▶ [BRIEF]: Go through the material underneath and show every line where the string "true" occurs.
■ ■ ■ ■ ■ ■ ■
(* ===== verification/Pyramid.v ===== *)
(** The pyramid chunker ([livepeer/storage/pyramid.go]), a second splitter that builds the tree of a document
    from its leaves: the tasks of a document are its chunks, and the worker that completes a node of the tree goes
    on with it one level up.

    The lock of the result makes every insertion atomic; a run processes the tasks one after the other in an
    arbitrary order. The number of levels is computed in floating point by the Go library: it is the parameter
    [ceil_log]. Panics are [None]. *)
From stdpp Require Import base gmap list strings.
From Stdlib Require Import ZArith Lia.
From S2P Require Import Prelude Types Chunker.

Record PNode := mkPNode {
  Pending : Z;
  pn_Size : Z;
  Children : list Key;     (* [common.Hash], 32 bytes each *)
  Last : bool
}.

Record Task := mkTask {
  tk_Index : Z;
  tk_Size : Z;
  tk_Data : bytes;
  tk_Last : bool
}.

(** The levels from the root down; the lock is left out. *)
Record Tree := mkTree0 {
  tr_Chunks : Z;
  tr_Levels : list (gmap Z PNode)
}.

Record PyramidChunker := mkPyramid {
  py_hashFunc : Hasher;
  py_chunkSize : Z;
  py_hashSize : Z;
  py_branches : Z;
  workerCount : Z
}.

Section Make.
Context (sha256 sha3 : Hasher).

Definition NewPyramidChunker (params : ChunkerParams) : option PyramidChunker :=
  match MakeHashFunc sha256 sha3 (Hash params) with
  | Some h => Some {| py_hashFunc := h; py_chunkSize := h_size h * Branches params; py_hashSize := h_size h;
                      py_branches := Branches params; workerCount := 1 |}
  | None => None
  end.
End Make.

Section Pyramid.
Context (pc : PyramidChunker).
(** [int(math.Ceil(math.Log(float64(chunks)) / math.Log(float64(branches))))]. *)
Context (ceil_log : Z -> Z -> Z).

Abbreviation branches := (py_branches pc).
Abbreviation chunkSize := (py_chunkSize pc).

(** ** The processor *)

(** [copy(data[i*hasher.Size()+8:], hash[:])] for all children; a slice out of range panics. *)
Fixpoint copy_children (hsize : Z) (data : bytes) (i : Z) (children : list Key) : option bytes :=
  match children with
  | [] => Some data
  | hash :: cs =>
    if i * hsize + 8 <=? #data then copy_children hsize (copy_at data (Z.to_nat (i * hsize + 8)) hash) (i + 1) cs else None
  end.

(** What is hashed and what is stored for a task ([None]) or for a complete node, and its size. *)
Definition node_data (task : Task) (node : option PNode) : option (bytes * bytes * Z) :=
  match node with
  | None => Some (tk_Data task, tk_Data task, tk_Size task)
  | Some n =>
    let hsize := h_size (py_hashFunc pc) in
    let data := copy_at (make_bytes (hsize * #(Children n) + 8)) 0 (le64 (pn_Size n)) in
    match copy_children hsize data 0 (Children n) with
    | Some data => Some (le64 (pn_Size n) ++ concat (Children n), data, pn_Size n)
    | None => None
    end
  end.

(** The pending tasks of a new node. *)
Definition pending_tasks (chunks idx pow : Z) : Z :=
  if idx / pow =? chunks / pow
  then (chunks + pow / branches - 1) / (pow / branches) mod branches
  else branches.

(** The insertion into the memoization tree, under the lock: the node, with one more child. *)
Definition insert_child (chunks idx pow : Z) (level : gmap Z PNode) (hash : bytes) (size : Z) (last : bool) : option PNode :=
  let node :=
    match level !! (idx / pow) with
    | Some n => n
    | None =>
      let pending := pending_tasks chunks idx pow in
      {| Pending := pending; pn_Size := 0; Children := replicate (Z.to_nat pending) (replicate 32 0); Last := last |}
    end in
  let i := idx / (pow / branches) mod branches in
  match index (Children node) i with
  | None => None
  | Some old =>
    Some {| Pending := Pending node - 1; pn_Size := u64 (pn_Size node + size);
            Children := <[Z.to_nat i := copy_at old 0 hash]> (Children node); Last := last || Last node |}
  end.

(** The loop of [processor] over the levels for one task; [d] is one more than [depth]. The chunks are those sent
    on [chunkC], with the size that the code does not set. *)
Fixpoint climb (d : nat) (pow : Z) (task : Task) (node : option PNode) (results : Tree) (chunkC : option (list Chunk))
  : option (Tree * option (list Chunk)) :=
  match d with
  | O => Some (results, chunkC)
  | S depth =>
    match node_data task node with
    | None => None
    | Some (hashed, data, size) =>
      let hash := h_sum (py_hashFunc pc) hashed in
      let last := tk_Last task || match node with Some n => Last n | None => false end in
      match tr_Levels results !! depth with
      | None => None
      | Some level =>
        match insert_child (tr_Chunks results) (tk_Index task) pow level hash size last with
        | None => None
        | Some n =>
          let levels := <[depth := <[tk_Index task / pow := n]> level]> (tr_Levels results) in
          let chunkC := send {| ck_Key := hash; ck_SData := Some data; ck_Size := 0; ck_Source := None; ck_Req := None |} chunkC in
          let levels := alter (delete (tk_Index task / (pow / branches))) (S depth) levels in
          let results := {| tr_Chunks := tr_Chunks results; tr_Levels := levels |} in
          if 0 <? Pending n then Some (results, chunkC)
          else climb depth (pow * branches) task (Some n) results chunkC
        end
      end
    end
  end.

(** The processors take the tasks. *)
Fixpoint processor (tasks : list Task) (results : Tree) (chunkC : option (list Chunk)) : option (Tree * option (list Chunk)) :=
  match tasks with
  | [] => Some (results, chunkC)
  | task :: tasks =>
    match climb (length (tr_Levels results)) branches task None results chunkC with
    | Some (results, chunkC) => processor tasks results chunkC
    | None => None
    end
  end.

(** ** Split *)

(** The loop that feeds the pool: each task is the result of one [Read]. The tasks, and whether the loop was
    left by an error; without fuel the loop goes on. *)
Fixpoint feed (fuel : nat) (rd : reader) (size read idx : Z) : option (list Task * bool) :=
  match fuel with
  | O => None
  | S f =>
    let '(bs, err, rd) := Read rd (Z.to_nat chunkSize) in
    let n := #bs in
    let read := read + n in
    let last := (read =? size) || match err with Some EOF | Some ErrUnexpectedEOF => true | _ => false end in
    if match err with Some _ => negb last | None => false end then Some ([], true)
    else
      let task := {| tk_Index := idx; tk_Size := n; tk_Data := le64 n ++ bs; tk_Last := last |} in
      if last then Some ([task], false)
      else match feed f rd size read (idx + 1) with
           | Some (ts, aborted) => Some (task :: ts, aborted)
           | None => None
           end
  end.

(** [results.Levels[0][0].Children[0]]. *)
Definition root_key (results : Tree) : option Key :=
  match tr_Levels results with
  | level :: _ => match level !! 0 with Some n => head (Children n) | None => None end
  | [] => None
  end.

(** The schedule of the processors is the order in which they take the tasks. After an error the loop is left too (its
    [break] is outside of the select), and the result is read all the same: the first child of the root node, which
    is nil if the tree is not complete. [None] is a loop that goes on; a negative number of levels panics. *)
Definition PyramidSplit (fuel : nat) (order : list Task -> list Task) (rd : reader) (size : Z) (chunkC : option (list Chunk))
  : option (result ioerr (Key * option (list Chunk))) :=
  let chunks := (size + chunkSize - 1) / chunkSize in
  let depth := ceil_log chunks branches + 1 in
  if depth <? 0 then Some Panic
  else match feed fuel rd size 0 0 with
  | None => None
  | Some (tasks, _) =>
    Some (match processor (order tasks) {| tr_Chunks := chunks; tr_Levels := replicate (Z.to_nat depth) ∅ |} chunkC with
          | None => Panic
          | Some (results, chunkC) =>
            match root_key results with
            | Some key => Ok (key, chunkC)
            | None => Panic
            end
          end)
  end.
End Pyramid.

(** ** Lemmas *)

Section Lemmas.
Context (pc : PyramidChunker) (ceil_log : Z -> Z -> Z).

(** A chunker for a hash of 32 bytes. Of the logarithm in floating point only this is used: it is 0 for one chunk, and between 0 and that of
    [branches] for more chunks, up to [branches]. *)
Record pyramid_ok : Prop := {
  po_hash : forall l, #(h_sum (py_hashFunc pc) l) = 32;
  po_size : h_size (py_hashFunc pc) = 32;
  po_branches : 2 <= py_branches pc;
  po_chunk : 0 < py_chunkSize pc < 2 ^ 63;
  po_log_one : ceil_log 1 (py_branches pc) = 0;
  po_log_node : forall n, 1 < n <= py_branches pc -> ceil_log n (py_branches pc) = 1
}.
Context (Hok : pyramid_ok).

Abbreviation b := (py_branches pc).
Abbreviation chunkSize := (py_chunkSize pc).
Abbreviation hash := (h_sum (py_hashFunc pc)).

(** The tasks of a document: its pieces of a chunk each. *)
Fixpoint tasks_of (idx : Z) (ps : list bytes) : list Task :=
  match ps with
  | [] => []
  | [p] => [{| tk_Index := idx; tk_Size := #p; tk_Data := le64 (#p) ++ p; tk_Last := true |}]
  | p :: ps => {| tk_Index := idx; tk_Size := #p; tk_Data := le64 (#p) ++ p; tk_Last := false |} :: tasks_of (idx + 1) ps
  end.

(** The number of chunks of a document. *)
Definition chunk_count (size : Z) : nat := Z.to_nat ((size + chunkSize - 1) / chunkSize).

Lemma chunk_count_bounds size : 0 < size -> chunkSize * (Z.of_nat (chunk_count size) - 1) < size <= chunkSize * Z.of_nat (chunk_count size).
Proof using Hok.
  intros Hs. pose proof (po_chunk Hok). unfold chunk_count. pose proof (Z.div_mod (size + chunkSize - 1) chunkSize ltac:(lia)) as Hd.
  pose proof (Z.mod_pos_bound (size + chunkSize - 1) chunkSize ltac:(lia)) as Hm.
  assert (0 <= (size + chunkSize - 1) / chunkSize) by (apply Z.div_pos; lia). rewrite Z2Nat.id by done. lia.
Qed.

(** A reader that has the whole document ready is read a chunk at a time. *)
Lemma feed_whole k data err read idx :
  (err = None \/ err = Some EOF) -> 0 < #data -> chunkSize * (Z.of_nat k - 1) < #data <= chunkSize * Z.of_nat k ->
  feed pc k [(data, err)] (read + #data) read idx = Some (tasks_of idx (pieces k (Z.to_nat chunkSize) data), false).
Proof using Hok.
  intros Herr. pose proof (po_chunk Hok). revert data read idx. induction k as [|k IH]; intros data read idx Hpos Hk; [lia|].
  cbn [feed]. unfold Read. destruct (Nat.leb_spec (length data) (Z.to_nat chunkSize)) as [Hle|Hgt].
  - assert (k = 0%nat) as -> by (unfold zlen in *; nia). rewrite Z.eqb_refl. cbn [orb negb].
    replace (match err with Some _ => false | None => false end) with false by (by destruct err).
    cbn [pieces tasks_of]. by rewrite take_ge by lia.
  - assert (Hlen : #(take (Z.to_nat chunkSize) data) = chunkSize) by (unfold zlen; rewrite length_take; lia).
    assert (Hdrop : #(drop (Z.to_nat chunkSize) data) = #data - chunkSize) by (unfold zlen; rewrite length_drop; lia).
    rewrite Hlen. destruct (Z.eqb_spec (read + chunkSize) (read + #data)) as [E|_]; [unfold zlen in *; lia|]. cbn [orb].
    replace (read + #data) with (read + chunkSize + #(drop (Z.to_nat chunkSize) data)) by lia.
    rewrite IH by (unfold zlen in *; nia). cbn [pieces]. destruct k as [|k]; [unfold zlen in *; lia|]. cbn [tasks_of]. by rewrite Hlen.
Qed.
■ ■ ■ ■ ■ ■ ■
▶ [ANSWER SPACE]:
    let last := (read =? size) || match err with Some EOF | Some ErrUnexpectedEOF => true | _ => false end in
    if match err with Some _ => negb last | None => false end then Some ([], true)
  | [p] => [{| tk_Index := idx; tk_Size := #p; tk_Data := le64 (#p) ++ p; tk_Last := true |}]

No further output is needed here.